今月のイチオシ本【警察小説】
犯罪捜査は二人一組が基本。オーソドックスな捜査小説は従って、相棒ものに最適であり、どういうキャラクターをつがわせるかがポイントとなる。その点、無口で武骨なタフガイと、お喋りで泣き虫な名家のお坊ちゃまという組み合わせで話題を呼んだのが、二〇〇二年に『それでも、警官は微笑う』でデビューした武本正純&潮崎哲夫のコンビだ。
シリーズものにしては珍しく寡作で、本書は第四作に当たる。相棒ものとはいっても、いろいろあって二人は現在離れ離れの身。物語は一一月末、港区芝浦のマンション前で重ねたタイヤの中に立たされた男がタイヤごと焼かれる事件が起きるところから始まる。被害者は燃焼時既に死んでおり、長時間冷凍されていたという。直ちに捜査が始まるものの、ナンバーを偽造した不審車両が見つかっただけ、ろくに手がかりもつかめぬうちに西新宿の不動産会社の前で同じような人体放火事件が発生する。被害者はその不動産会社の社員だったが、芝浦の事件と同一犯なのかもなかなかわからない。
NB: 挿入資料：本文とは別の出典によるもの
(** C4 as the specification words it fails: a request without
    [appName] that carries an icon is answered with [400], and the
    staging directory of the icon has appeared under the temp root. *)
Lemma missing_field_leaves_staging_directory :
  let r := generateApp Scenario.dir Scenario.gradleOk Scenario.unzip
             Scenario.ids Scenario.noNameRequest Scenario.disk in
  missingField Scenario.noNameRequest = true
  ∧ r.1 = Responded 400 (JsonError "Missing required fields")
  ∧ Path.under (tempRoot Scenario.dir) "/srv/app/temp/u-icon" = true
  ∧ Scenario.disk !! "/srv/app/temp/u-icon" = None
  ∧ r.2 !! "/srv/app/temp/u-icon" = Some Dir.
Proof. vm_compute. done. Qed.

(** A field that is [undefined] is a missing field. *)
Lemma undefined_field_missing (req : Request) :
  appName req = None ∨ packageName req = None ∨ version req = None ∨ url req = None →
  missingField req = true.
Proof.
  unfold missingField. intros [-> | [-> | [-> | ->]]]; simpl;
    rewrite ?orb_true_r; done.
Qed.

(** C4, as the code has it.  When a required field is missing (or
    empty) and multer has staged the uploads, the answer is [400] with
    a JSON error and the handler creates nothing: the disk is the one
    multer left.  Multer changes the disk at the staging paths only (one
    directory per uploaded file, the file in it), so a request without
    files leaves the disk as it was. *)
Theorem missing_field_400_only_staging
    (__dirname : string) (gradlew : string → FS → option string * FS)
    (unzip : string → option (list ZipEntry))
    (ids : Uuids) (req : Request) (fs fs1 : FS) (files : Files) :
  missingField req = true →
  stageUploads __dirname ids req fs = (Ok files, fs1) →
  generateApp __dirname gradlew unzip ids req fs
  = (Responded 400 (JsonError "Missing required fields"), fs1)
  ∧ (∀ p, fs1 !! p ≠ fs !! p →
       p ∈ stagingPaths __dirname (iconUuid ids) (icon req)
           ++ stagingPaths __dirname (htmlUuid ids) (htmlFile req))
  ∧ (icon req = None → htmlFile req = None → fs1 = fs).
Proof.
  intros Hmiss Hst. repeat split.
  - unfold generateApp, handleGenerate. by rewrite Hst, Hmiss.
  - intros p Hp. by eapply stageUploads_changes.
  - intros Hi Hh. unfold stageUploads in Hst. rewrite Hi, Hh in Hst.
    by injection Hst.
Qed.

Lemma missing_field_400_only_staging_witness :
  generateApp Scenario.dir Scenario.gradleOk Scenario.unzip Scenario.ids
    Scenario.noNameRequest Scenario.disk
  = (Responded 400 (JsonError "Missing required fields"),
     (Scenario.staged Scenario.noNameRequest).2).
Proof.
  apply (missing_field_400_only_staging Scenario.dir Scenario.gradleOk
           Scenario.unzip Scenario.ids Scenario.noNameRequest Scenario.disk
           (Scenario.staged Scenario.noNameRequest).2
           (Scenario.filesOf Scenario.noNameRequest)).
  - reflexivity.
  - by_evaluation.
Defined.




(** On the concrete installation, through the whole handler: the
    zipped site is unpacked below [assets/web], the plain page of the
    other request becomes [index.html], and an archive named [site.ZIP]
    is not recognised, it is copied to [index.html] as it is. *)
Example web_content_end_to_end :
  let run req := (generateApp Scenario.dir Scenario.gradleOk Scenario.unzip
                    Scenario.ids req Scenario.disk).2 in
  let web := "/srv/app/temp/b-1/app/src/main/assets/web" in
  run Scenario.zipRequest !! (web +:+ "/index.html") = Some (File "<h1>shop</h1>")
  ∧ run Scenario.zipRequest !! (web +:+ "/assets/css/site/main.css")
    = Some (File "body{}")
  ∧ run Scenario.fullRequest !! (web +:+ "/index.html") = Some (File "<p>hi</p>")
  ∧ run (Scenario.fields "https://example.com/" (Some Scenario.pngIcon)
           (Some (mkUpload "site.ZIP" "PK:site"))) !! (web +:+ "/index.html")
    = Some (File "PK:site").
Proof. vm_compute. done. Qed.



(** C7, as the code has it.  The build exits with a non-zero status:
    the answer is a [500] without download link, the build directory
    was there when the build started, and the handler leaves the disk
    exactly as the build tool left it.  [GET /download/:buildId] answers
    [404] when the failed build left no APK; the handler neither checks
    nor removes one. *)
Theorem failed_build_500_workspace_kept
    (__dirname : string) (gradlew : string → FS → option string * FS)
    (unzip : string → option (list ZipEntry))
    (ids : Uuids) (req : Request) (fs fs1 fs2 fs3 : FS) (files : Files)
    (buildDir error : string) :
  stageUploads __dirname ids req fs = (Ok files, fs1) →
  missingField req = false →
  prepareBuild __dirname unzip (buildUuid ids) req files fs1 = (Ok buildDir, fs2) →
  gradlew buildDir fs2 = (Some error, fs3) →
  generateApp __dirname gradlew unzip ids req fs
  = (Responded 500 (JsonError "Failed to build APK"), fs3)
  ∧ buildDir = buildDirOf __dirname (buildUuid ids)
  ∧ fs2 !! buildDir = Some Dir
  ∧ (existsSync fs3 (Path.join [__dirname; "../temp"; buildUuid ids; apkRel]) = false →
     ∀ streamOk,
       download __dirname (buildUuid ids) streamOk fs3
       = (Responded 404 (JsonError "APK not found"), fs3)).
Proof.
  intros Hst Hmiss Hprep Hgr.
  destruct (prepareBuild_Ok _ _ _ _ _ _ _ _ Hprep) as [Hbd Hdir].
  repeat split; try done.
  - unfold generateApp, handleGenerate, execCallback.
    by rewrite Hst, Hmiss, Hprep, Hgr.
  - intros Hapk streamOk. unfold download. by rewrite Hapk.
Qed.

Lemma failed_build_500_workspace_kept_witness :
  generateApp Scenario.dir Scenario.gradleFails Scenario.unzip Scenario.ids
    Scenario.fullRequest Scenario.disk
  = (Responded 500 (JsonError "Failed to build APK"),
     Scenario.built Scenario.gradleFails Scenario.fullRequest)
  ∧ (Scenario.prepared Scenario.fullRequest).2 !! Scenario.buildDir = Some Dir
  ∧ download Scenario.dir "b-1" true
      (Scenario.built Scenario.gradleFails Scenario.fullRequest)
    = (Responded 404 (JsonError "APK not found"),
       Scenario.built Scenario.gradleFails Scenario.fullRequest).
Proof.
  destruct (failed_build_500_workspace_kept Scenario.dir Scenario.gradleFails
              Scenario.unzip Scenario.ids Scenario.fullRequest Scenario.disk
              (Scenario.staged Scenario.fullRequest).2
              (Scenario.prepared Scenario.fullRequest).2
              (Scenario.built Scenario.gradleFails Scenario.fullRequest)
              (Scenario.filesOf Scenario.fullRequest) Scenario.buildDir
              "Command failed: ./gradlew assembleDebug")
    as (H1 & H2 & H3 & H4).
  - by_evaluation.
  - reflexivity.
  - by_evaluation.
  - reflexivity.
  - split; [exact H1|]. split; [exact H3|].
    apply H4. by_evaluation.
Defined.

(** C7 as the specification words it fails: a build that exits with a
    non-zero status after the APK has been packaged is answered with
    [500], and [GET /download/b-1] then serves the APK. *)
Lemma failed_build_can_be_downloaded :
  let r := generateApp Scenario.dir Scenario.gradleFailsLate Scenario.unzip
             Scenario.ids Scenario.fullRequest Scenario.disk in
  (Scenario.gradleFailsLate "/srv/app/temp/b-1" Scenario.disk).1
    = Some "Command failed: ./gradlew assembleDebug"
  ∧ r.1 = Responded 500 (JsonError "Failed to build APK")
  ∧ (download Scenario.dir "b-1" true r.2).1
    = Responded 200 (Attachment "app.apk" "APK")
  ∧ (download Scenario.dir "b-1" true r.2).1
    ≠ Responded 404 (JsonError "APK not found").
Proof. vm_compute. repeat split; discriminate. Qed.

(** A value without [$] is put in place of the first occurrence of the
    token as it is, and the rest of the text is kept. *)
Lemma replace_plain_value (tok v s pre post : string) :
  JsString.dollarFree v = true → JsString.firstAt tok s pre post →
  JsString.replace tok v s = pre +:+ v +:+ post.
Proof.
  intros Hv H. by rewrite (replace_firstAt _ _ _ _ _ H), expand_dollarFree.
Qed.

(** Rewriting one file leaves every other path of the disk alone. *)
Lemma rewriteFile_frame (p q : string) (f : string → string) (fs fs' : FS)
    (r : Result unit) :
  rewriteFile p f fs = (r, fs') → q ≠ p → fs' !! q = fs !! q.
Proof.
  unfold rewriteFile. intros H Hq.
  destruct (bind_Ok _ _ _ _ _ H) as [(c & fs1 & H1 & H2)|(e & H1 & _)].
  - apply readFile_Ok in H1 as [-> _]. unfold writeFile in H2.
    destruct (fs !! p) as [[|d]|]; try destruct (isDir _ _);
      injection H2 as <- <-; try done; by rewrite lookup_insert_ne.
  - unfold readFile in H1. by destruct (fs !! p) as [[|d]|]; simplify_eq.
Qed.

(** C8, where the code departs from it.  The supplied URL
    [https://example.com/search?cur=$&q=1] holds [$&], which
    [String.prototype.replace] expands to the matched token: whatever
    surrounds the placeholder in [MainActivity.java], the file ends up
    with [...cur={{URL}}q=1] in its place and not with the URL that was
    supplied. *)
Theorem dollar_url_is_not_inserted (pre post : string) :
  JsString.firstAt "{{URL}}" (pre +:+ "{{URL}}" +:+ post) pre post →
  substituteMainActivity Scenario.dollarUrl (pre +:+ "{{URL}}" +:+ post)
  = pre +:+ "https://example.com/search?cur={{URL}}q=1" +:+ post
  ∧ substituteMainActivity Scenario.dollarUrl (pre +:+ "{{URL}}" +:+ post)
    ≠ pre +:+ Scenario.dollarUrl +:+ post.
Proof.
  intros H.
  assert (substituteMainActivity Scenario.dollarUrl (pre +:+ "{{URL}}" +:+ post)
          = pre +:+ "https://example.com/search?cur={{URL}}q=1" +:+ post) as E.
  { unfold substituteMainActivity. by rewrite (replace_firstAt _ _ _ _ _ H). }
  split; [done|]. rewrite E. intros E'%str_app_inv_head. discriminate E'.
Qed.

Lemma dollar_url_is_not_inserted_witness :
  substituteMainActivity Scenario.dollarUrl Scenario.templateMainActivity
  = "webView.loadUrl(https://example.com/search?cur={{URL}}q=1);".
Proof.
  apply (dollar_url_is_not_inserted "webView.loadUrl(" ");").
  apply (indexOf_Some "{{URL}}" Scenario.templateMainActivity 16). reflexivity.
Defined.

(** The same on the concrete installation: the request is answered with
    the [200] success response, and [MainActivity.java] of the workspace
    does not hold the URL of the request. *)
Example dollar_url_end_to_end :
  let r := generateApp Scenario.dir Scenario.gradleOk Scenario.unzip
             Scenario.ids Scenario.dollarRequest Scenario.disk in
  url Scenario.dollarRequest = Some "https://example.com/search?cur=$&q=1"
  ∧ isSuccess r.1 = true
  ∧ r.2 !! "/srv/app/temp/b-1/app/src/main/java/com/example/webview/MainActivity.java"
    = Some (File "webView.loadUrl(https://example.com/search?cur={{URL}}q=1);").
Proof. vm_compute. done. Qed.

(** C9.  The download handler looks at the plain join of the temp
    root, the request's [buildId] and the APK's relative path, whatever
    [buildId] is, and serves the file it finds there.  With [..] for
    [buildId] that path lies outside the temp root. *)
Theorem download_path_not_confined (dsegs : list string) :
  Forall (λ s, Path.nameSeg s = true) dsegs →
  let __dirname := Path.absolute dsegs in
  (∀ buildId fs content,
     fs !! Path.join [__dirname; "../temp"; buildId; apkRel] = Some (File content) →
     (download __dirname buildId true fs).1
     = Responded 200 (Attachment "app.apk" content))
  ∧ ∃ buildId,
      ".." ∈ Path.splitSlash buildId
      ∧ Path.under (tempRoot __dirname)
                   (Path.join [__dirname; "../temp"; buildId; apkRel]) = false.
Proof.
  intros Hd d. split.
  - intros buildId fs content H. unfold download, existsSync.
    by rewrite H, bool_decide_eq_true_2 by by eauto.
  - exists "..". split; [by apply list_elem_of_singleton|].
    by apply apkPath_escape_outside.
Qed.

Lemma download_path_not_confined_witness :
  (∀ buildId fs content,
     fs !! Path.join [Scenario.dir; "../temp"; buildId; apkRel] = Some (File content) →
     (download Scenario.dir buildId true fs).1
     = Responded 200 (Attachment "app.apk" content))
  ∧ ∃ buildId,
      ".." ∈ Path.splitSlash buildId
      ∧ Path.under (tempRoot Scenario.dir)
                   (Path.join [Scenario.dir; "../temp"; buildId; apkRel]) = false.
Proof.
  apply (download_path_not_confined Scenario.dirSegs). by_evaluation.
Defined.

(** On the concrete installation [GET /download/..] serves
    [/srv/app/app/build/outputs/apk/debug/app-debug.apk], a file that was
    never under [/srv/app/temp]. *)
Example download_dotdot_serves_outside_file :
  let fs := <["/srv/app/app/build/outputs/apk/debug/app-debug.apk" := File "other"]>
              Scenario.disk in
  (download Scenario.dir ".." true fs).1
  = Responded 200 (Attachment "app.apk" "other").
Proof. vm_compute. reflexivity. Qed.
一方その頃、東京・新宿署の留置管理課に異動となった武本警部補は西新宿で泥酔、暴力沙汰を起こし勾留された柏木という男に不審を抱いていた。泥酔していたわりにはやけに静かで落ち着いていたのだ。そんなとき武本は放火事件の捜査の応援にきた警視庁刑事総務課の潮崎警視と久しぶりに再会するが、上層部は彼が武本と組んでまた暴走するのを恐れ、捜査一課の元レスリング選手、正木星里花巡査と、警視庁の屁理屈大王こと捜査二課の宇佐見圭巡査部長というお守り役を付けていた。
実は前半の読みどころは武本&潮崎ではなく、このトリオ。武本から柏木の話を聞いた潮崎は三人で独自の捜査を進め、重要な手がかりを得る。このシリーズの特徴のひとつにコミカルな演出があるが、トリオになってもそれは変わらない。その一方で後半、犯行動機に絡んだシリアスな社会問題も立ち上がってくる。もちろん武本と若手担当官たちとの葛藤等、留置場のドラマも読ませる。今回も軽重自在な持ち味が楽しめるに違いない。